[Saved data entries]
Definition postEvent (env : Env) (req : Request) : M Response :=
  match appuser req with
  | None | Some EmptyString => ret (Status 403)
  | Some user =>
      let delta := body req in
      let* center := getCenterAsync env (field "center" delta) in
      match center with
      | None => ret (Status 404)
      | Some center =>
          if negb (hasWritePermAsync env user (users center)) then ret (Status 402)
          else
            let* next := gets (λ st, nextId (index st)) in
            let currElt := {| id := Some next; props := ∅ |} in
            match id delta with
            | Some n =>
                if (n <=? 0)%Z then
                  commitEvent env user center currElt
                    {| id := None; props := props delta |} true
                else
                  let* currElt := readEventAsync env n in
                  match currElt with
                  | None => ret (Status 444)
                  | Some currElt => commitEvent env user center currElt delta false
                  end
            | None => commitEvent env user center currElt delta true
            end
      end
  end.

(** One handled request: the state it met, what the handler answered
    ([Throw] when it threw) and the state it left. *)
Record Step : Type := mkStep {
  request : Request;
  before : State;
  outcome : Res Response;
  after : State
}.

(** A sequence of requests, handled one after the other. *)
Fixpoint postEvents (env : Env) (reqs : list Request) (st : State) : list Step :=
  match reqs with
  | [] => []
  | req :: reqs' =>
      let '(r, st') := postEvent env req st in
      mkStep req st r st' :: postEvents env reqs' st'
  end.

(** The id that a step assigned: the id of the event answered to a
    creation. *)
Definition createdId (s : Step) : option Z :=
  match outcome s with
  | Ret (Json ev) => if isCreation (body (request s)) then id ev else None
  | _ => None
  end.

Definition assignedIds (t : list Step) : list Z := omap createdId t.

(** ** Notions used in the statements *)

(** Every center file of the repository carries its [fullcity], so that
    [parseCenterAsync] returns the file as it is and does not ask the
    geocoder. *)
Definition geocoded (st : State) : Prop :=
  map_Forall (λ _ c, truthy (cfield "fullcity" c) = true) (centerFiles (store st)).

(** The check of the center in [applyChanges] passes. *)
Definition centerKept (curr delta : FullEvent) : Prop :=
  truthy (field "center" curr) = false ∨ field "center" delta = field "center" curr.

(** The event documents of [current/]: the files that the scan reads. *)
Definition eventDocs (fs : list (string * FullEvent)) : list FullEvent :=
  snd <$> filter (λ f, Regex.test eventFile_re f.1 = true) fs.

(** The ids the scan observes, [js.id || 0]. *)
Definition observedIds (docs : list FullEvent) : list Z :=
  (λ js, default 0 (id js)) <$> docs.

Definition nextIdOf (st : State) : Z := nextId (index st).

(** What one request does to [nextId]: it stays, and then no creation
    was answered with an event; or it is incremented, the request was a
    creation, and the event answered (if the handler did not throw after
    the increment) has the old [nextId] as its id. *)
Definition nextIdStep (creation : bool) (st : State) (p : Res Response * State) : Prop :=
  (nextIdOf p.2 = nextIdOf st
   ∧ ∀ ev, p.1 = Ret (Json ev) → creation = false)
  ∨ (nextIdOf p.2 = jsIncr (nextIdOf st)
     ∧ creation = true
     ∧ (p.1 = Throw ∨ ∃ ev, p.1 = Ret (Json ev) ∧ id ev = Some (nextIdOf st))).

(** The conjunction of the filters of a query: the date window, the
    center, and the country unless it is the wildcard. *)
Definition survives (today3 : string) (query : gmap string string)
    (centers : gmap string Center) (e : EventIndexEntry) : bool :=
  inWindow (or_else (query !! "start") today3)
           (or_else (query !! "stop") "9999-99-99")
           (or_else (query !! "center") "*") e
  && (String.eqb (or_else (query !! "country") "*") "*"
      || inCountry centers (or_else (query !! "country") "*") e).

(** The entries of the index in the date window and of the center of a
    query: what the first [filter] of [queryEventsAsync] keeps. *)
Definition windowEvents (today3 : string) (query : gmap string string)
    (ix : EventIndex) : list EventIndexEntry :=
  filter (λ e, inWindow (or_else (query !! "start") today3)
                        (or_else (query !! "stop") "9999-99-99")
                        (or_else (query !! "center") "*") e = true) (events ix).

(** The directory that a call of [cachedCenters] returns. *)
Definition centersValue (env : Env) (st : State) : gmap string Center :=
  if negb (gitfs_events env) then ∅ else default ∅ (_centers st).

(** The directory holds the center [c] under the key [cid]. *)
Definition holdsCenter (cid : string) (c : Center) (st : State) : Prop :=
  ∃ m, _centers st = Some m ∧ m !! cid = Some c.

(** A computation preserves a property of the state. *)
Definition preserves {A} (P : State → Prop) (m : M A) : Prop :=
  ∀ st, P st → P (snd (m st)).

(** A computation leaves a component of the state as it found it. *)
Definition keeps {A X} (f : State → X) (m : M A) : Prop :=
  ∀ st, f (snd (m st)) = f st.

(** ** The patterns the specification names for dates *)

(** A date with a four-digit year, [YYYY-MM-DD]: four digits, a dash, two
    digits, a dash, two digits. *)
Definition fourDigitYearDate_re : Regex.re :=
  Regex.seq [Regex.d; Regex.d; Regex.d; Regex.d; Regex.lit "-";
             Regex.d; Regex.d; Regex.lit "-"; Regex.d; Regex.d].

Definition isDigit (a : ascii) : Prop := Regex.digit a = true.

(** The strings [2ddd-dd-dd]. *)
Definition dateShape (s : string) : Prop :=
  ∃ y1 y2 y3 m1 m2 d1 d2 : ascii,
    s = String "2" (String y1 (String y2 (String y3 (String "-"
          (String m1 (String m2 (String "-" (String d1 (String d2 EmptyString)))))))))
    ∧ Forall isDigit [y1; y2; y3; m1; m2; d1; d2].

* **Work instructions**: Copy range, inclusive: the line holding "(** ** The patterns" to the line holding "Definition isDigit (a". Reproduce exactly those lines of the records above and no others.

* **Completed task**:
(** ** The patterns the specification names for dates *)

(** A date with a four-digit year, [YYYY-MM-DD]: four digits, a dash, two
    digits, a dash, two digits. *)
Definition fourDigitYearDate_re : Regex.re :=
  Regex.seq [Regex.d; Regex.d; Regex.d; Regex.d; Regex.lit "-";
             Regex.d; Regex.d; Regex.lit "-"; Regex.d; Regex.d].

Definition isDigit (a : ascii) : Prop := Regex.digit a = true.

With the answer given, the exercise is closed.